Temperature-based sampling experiments revealed another intriguing avenue: while we can control the degree of structural innovation, we lack precise metrics for quantifying and validating truly novel folds. This challenge is compounded by our observation that generated structures tend to lie near, but not at, local energy minima - a property that could be either beneficial or problematic for novel fold design.
The path forward appears to lie at the intersection of these observations. Future work should focus on:
Developing specialized representations for interface regions that capture the geometric subtleties of domain interactions - perhaps through hierarchical tokenization schemes that explicitly model multi-scale structural relationships.
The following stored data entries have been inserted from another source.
(** * Home-location estimate: the DBSCAN* pipeline of [twitter_homes/dbscan.py]
      and the measure merge of [main.py]

    The development follows the Python sources function by function.

    - A pandas DataFrame is a list of rows (records); a column is a field.
    - A Python dict with string keys is a [gmap string pyval].
    - binary64 values that are compared, added and averaged (coordinates,
      centroids, time spans) are rationals with exact arithmetic ([Qc],
      canonical fractions, so that equal values are equal terms); where the
      code applies numpy's trigonometry ([haversine]) the value is the real
      number the formula denotes ([R]).  Rounding, NaN and the infinities are
      left out.
    - Exceptions are a sum type [result]; the calls that leave the process
      (directories, csv files, the turicreate clusterer) are recorded in a
      trace of events.
    - Library routines whose results depend on data outside the repository
      (dateutil's parser, timezonefinder, pytz, [datetime.astimezone],
      turicreate's DBSCAN, [os.path.isdir]) are the fields of [Externals]. *)

From Stdlib Require Import ZArith QArith Qcanon Reals Lra Lia String List Bool.
From Stdlib Require Import OrderedTypeEx Sorted Qreals.
From stdpp Require Import gmap strings list fin_maps.
Import ListNotations.

Local Open Scope string_scope.
Local Open Scope Z_scope.

(** ** Exceptions and results *)

Inductive exn : Type :=
  | AttributeError
  | IndexError
  | KeyError
  | TypeError
  | ValueError
  | OtherError (what : string).

Inductive result (A : Type) : Type :=
  | Ok (a : A)
  | Raise (e : exn).
Arguments Ok {A} a.
Arguments Raise {A} e.

#[global] Instance result_ret : MRet result := fun _ a => Ok a.
#[global] Instance result_bind : MBind result := fun _ _ f m =>
  match m with
  | Ok a => f a
  | Raise e => Raise e
  end.

Definition is_ok {A} (r : result A) : bool :=
  match r with Ok _ => true | Raise _ => false end.

(** ** Python values stored in the result dicts *)

Inductive pyval : Type :=
  | PNone
  | PInt (n : Z)
  | PFloat (x : Qc)
  | PStr (s : string).

Abbreviation pydict := (gmap string pyval).

(** [d.update(other)]: the keys of [other] win. *)
Definition dict_update (d other : pydict) : pydict := other ∪ d.

(** dbscan.py, [merge_dicts], called with the dicts as a list. *)
Definition merge_dicts (dicts : list pydict) : result pydict :=
  match dicts with
  | [] => Raise IndexError
  | d0 :: rest => Ok (fold_left dict_update rest d0)
  end.

(** ** Comparison of Python numbers

    [max], [min], [==] and [value_counts] are used by the selector on an
    integer column and on two float columns. *)

Class PyOrd (V : Type) := {
  py_ltb : V -> V -> bool;
  py_eqb : V -> V -> bool
}.

Class PyOrdLaws (V : Type) `{PyOrd V} : Prop := {
  py_eqb_eq : forall x y : V, py_eqb x y = true <-> x = y;
  py_ltb_irrefl : forall x : V, py_ltb x x = false;
  py_ltb_trans : forall x y z : V,
    py_ltb x y = true -> py_ltb y z = true -> py_ltb x z = true;
  py_ltb_total : forall x y : V,
    py_ltb x y = true \/ x = y \/ py_ltb y x = true
}.

Definition Qcltb (x y : Qc) : bool :=
  match (x ?= y)%Qc with Lt => true | _ => false end.
Definition Qceqb (x y : Qc) : bool :=
  match (x ?= y)%Qc with Eq => true | _ => false end.
Definition Rltb (x y : R) : bool := if Rlt_dec x y then true else false.
Definition Reqb (x y : R) : bool := if Req_dec_T x y then true else false.

#[global] Instance PyOrd_Z : PyOrd Z := {| py_ltb := Z.ltb; py_eqb := Z.eqb |}.
#[global] Instance PyOrd_Qc : PyOrd Qc := {| py_ltb := Qcltb; py_eqb := Qceqb |}.
#[global] Instance PyOrd_R : PyOrd R := {| py_ltb := Rltb; py_eqb := Reqb |}.

(** The builtins [max] and [min] over an iterable: the first item, replaced
    by each later item that compares strictly greater (smaller); an empty
    iterable raises [ValueError]. *)
Definition py_max {V} `{PyOrd V} (items : list V) : result V :=
  match items with
  | [] => Raise ValueError
  | x :: rest =>
      Ok (fold_left (fun maxval item => if py_ltb maxval item then item else maxval)
                    rest x)
  end.

Definition py_min {V} `{PyOrd V} (items : list V) : result V :=
  match items with
  | [] => Raise ValueError
  | x :: rest =>
      Ok (fold_left (fun minval item => if py_ltb item minval then item else minval)
                    rest x)
  end.

(** ** Cluster aggregates and the home selector *)

Definition RADIUS_OF_EARTH : R := 6372800%R.

(** One row of the table built by [create_cluster_aggregates]. *)
Record ClusterAggregate : Type := {
  cluster_id : Z;
  centroid_lon : Qc;
  centroid_lat : Qc;
  time_range : Qc;
  max_dist_from_centroid : R;
  count : Z
}.

(** [cluster_aggregates[column].value_counts().loc[value]]: the number of
    rows whose column equals [value]; a label that does not occur raises
    [KeyError]. *)
Definition value_counts_loc {V} `{PyOrd V} (values : list V) (value : V)
    : result Z :=
  let n := Z.of_nat (length (List.filter (fun v => py_eqb v value) values)) in
  if n =? 0 then Raise KeyError else Ok n.

(** dbscan.py, [unique_cluster_id]: the function falls off its end, returning
    [None], when the count is not 1; [.values[0]] of an empty selection raises
    [IndexError]. *)
Definition unique_cluster_id {V} `{PyOrd V}
    (cluster_aggregates : list ClusterAggregate)
    (column : ClusterAggregate -> V)
    (measure : list V -> result V) : result (option Z) :=
  value ← measure (map column cluster_aggregates);
  n ← value_counts_loc (map column cluster_aggregates) value;
  if n =? 1 then
    match List.filter (fun a => py_eqb (column a) value) cluster_aggregates with
    | a :: _ => Ok (Some (cluster_id a))
    | [] => Raise IndexError
    end
  else Ok None.

(** A (column, measure, reason) triple of [determine_home_cluster]. *)
Record Rule : Type := {
  rule_type : Type;
  rule_ord : PyOrd rule_type;
  rule_column : ClusterAggregate -> rule_type;
  rule_measure : list rule_type -> result rule_type;
  rule_reason : string
}.

Definition HOME_RULES : list Rule :=
  [ {| rule_column := count; rule_measure := py_max;
       rule_reason := "only one max cluster" |};
    {| rule_column := max_dist_from_centroid; rule_measure := py_min;
       rule_reason := "cluster with minimum distance" |};
    {| rule_column := time_range; rule_measure := py_max;
       rule_reason := "cluster with maximum time range" |} ].

(** The [for] loop of [determine_home_cluster] over the remaining rules. *)
Fixpoint determine_home_cluster_from (rules : list Rule)
    (cluster_aggregates : list ClusterAggregate)
    : result (option Z * option string) :=
  match rules with
  | [] => Ok (None, None)
  | r :: rest =>
      home_cluster_id ←
        @unique_cluster_id _ (rule_ord r) cluster_aggregates
                           (rule_column r) (rule_measure r);
      match home_cluster_id with
      | Some id => Ok (Some id, Some (rule_reason r))
      | None => determine_home_cluster_from rest cluster_aggregates
      end
  end.

(** dbscan.py, [determine_home_cluster]. *)
Definition determine_home_cluster (cluster_aggregates : list ClusterAggregate)
    : result (option Z * option string) :=
  determine_home_cluster_from HOME_RULES cluster_aggregates.

(** ** Datetimes

    A [datetime] carries the calendar fields of Python's [datetime.datetime];
    [tzinfo] is [None] for a naive value.  The proleptic Gregorian ordinal and
    [weekday] are those of CPython's [datetime] module. *)

Record tzinfo : Type := {
  tzname : string;
  utcoffset : Z            (* seconds east of UTC *)
}.

Record datetime : Type := {
  year : Z;
  month : Z;
  day : Z;
  hour : Z;
  minute : Z;
  second : Z;
  microsecond : Z;
  tz : option tzinfo
}.

Definition is_leap (y : Z) : bool :=
  (y mod 4 =? 0) && (negb (y mod 100 =? 0) || (y mod 400 =? 0)).

Definition days_before_year (y : Z) : Z :=
  let y := y - 1 in y * 365 + y / 4 - y / 100 + y / 400.

Definition DAYS_BEFORE_MONTH : list Z :=
  [0; 31; 59; 90; 120; 151; 181; 212; 243; 273; 304; 334].

Definition days_before_month (y m : Z) : Z :=
  nth (Z.to_nat (m - 1)) DAYS_BEFORE_MONTH 0
  + (if (2 <? m) && is_leap y then 1 else 0).

Definition toordinal (d : datetime) : Z :=
  days_before_year (year d) + days_before_month (year d) (month d) + day d.

(** Monday is 0, Sunday is 6. *)
Definition weekday (d : datetime) : Z := (toordinal d + 6) mod 7.

(** Microseconds on the wall clock since the start of ordinal day 0. *)
Definition wall_us (d : datetime) : Z :=
  (((toordinal d * 24 + hour d) * 60 + minute d) * 60 + second d) * 1000000
  + microsecond d.

(** [a - b] as a timedelta in microseconds: two naive values are compared on
    the wall clock, two aware values as instants, and mixing them raises
    [TypeError]. *)
Definition dt_sub (a b : datetime) : result Z :=
  match tz a, tz b with
  | None, None => Ok (wall_us a - wall_us b)
  | Some ta, Some tb =>
      Ok ((wall_us a - utcoffset ta * 1000000)
          - (wall_us b - utcoffset tb * 1000000))
  | _, _ => Raise TypeError
  end.

(** [Series.max()] and [Series.min()] of a column of datetimes. *)
Fixpoint dt_extreme (later : bool) (cur : datetime) (items : list datetime)
    : result datetime :=
  match items with
  | [] => Ok cur
  | item :: rest =>
      d ← dt_sub item cur;
      dt_extreme later
        (if (if later then 0 <? d else d <? 0) then item else cur) rest
  end.

Definition dt_max (items : list datetime) : result datetime :=
  match items with
  | [] => Raise ValueError
  | x :: rest => dt_extreme true x rest
  end.

Definition dt_min (items : list datetime) : result datetime :=
  match items with
  | [] => Raise ValueError
  | x :: rest => dt_extreme false x rest
  end.

(** [timedelta.total_seconds()]. *)
Definition total_seconds (us : Z) : Qc := Q2Qc (Qmake us 1000000).

(** ** Tweets and burst removal *)

(** One row of the [geotweets] table; [lon] and [lat] are the columns
    [coordinates_coordinates_0] and [coordinates_coordinates_1].  The columns
    required by dbscan.py ([REQUIRED_COLUMNS]) are taken to be present;
    [user_name] may be NULL. *)
Record Tweet : Type := {
  created_at : string;
  user_name : option string;
  user_id : Z;
  lon : Qc;
  lat : Qc
}.

(** [BURST_TWEETS_GROUPBY_COLUMNS]. *)
Definition burst_key (t : Tweet) : string * Qc * Qc :=
  (created_at t, lon t, lat t).

(** Order of the group keys: tuples compare column by column, strings by
    code point, floats by value. *)
Definition lex (c1 c2 : comparison) : comparison :=
  match c1 with Eq => c2 | _ => c1 end.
Our current success with feature-based conditioning provides a foundation for this approach, but the elevated clash rates at interfaces (12% vs 6.8% overall) suggest room for improvement.
The relationship between sequence and structure deserves deeper investigation, particularly given our mean self-consistency TM-score of 0.65. The strong performance of our feature-based conditioning hints at the possibility of more sophisticated conditioning schemes that could bridge this gap, potentially incorporating evolutionary information or learned sequence-structure correlations.
Lastly, the challenge in developing rigorous metrics and validation approaches for novel folds while maintaining physical feasibility remains. It’s clear that temperature selection doesn’t have the resolution to cut it but the model’s current ability to generate structures near energy minima provides a promising starting point and requires careful balance with the desire for structural innovation.
These directions aren’t merely technical challenges - they represent fundamental questions about the relationship between sequence, structure, and function in proteins. As we continue to develop and refine these models, we move closer to understanding not just how to generate protein structures, but how to design them with precise control over their properties and functions.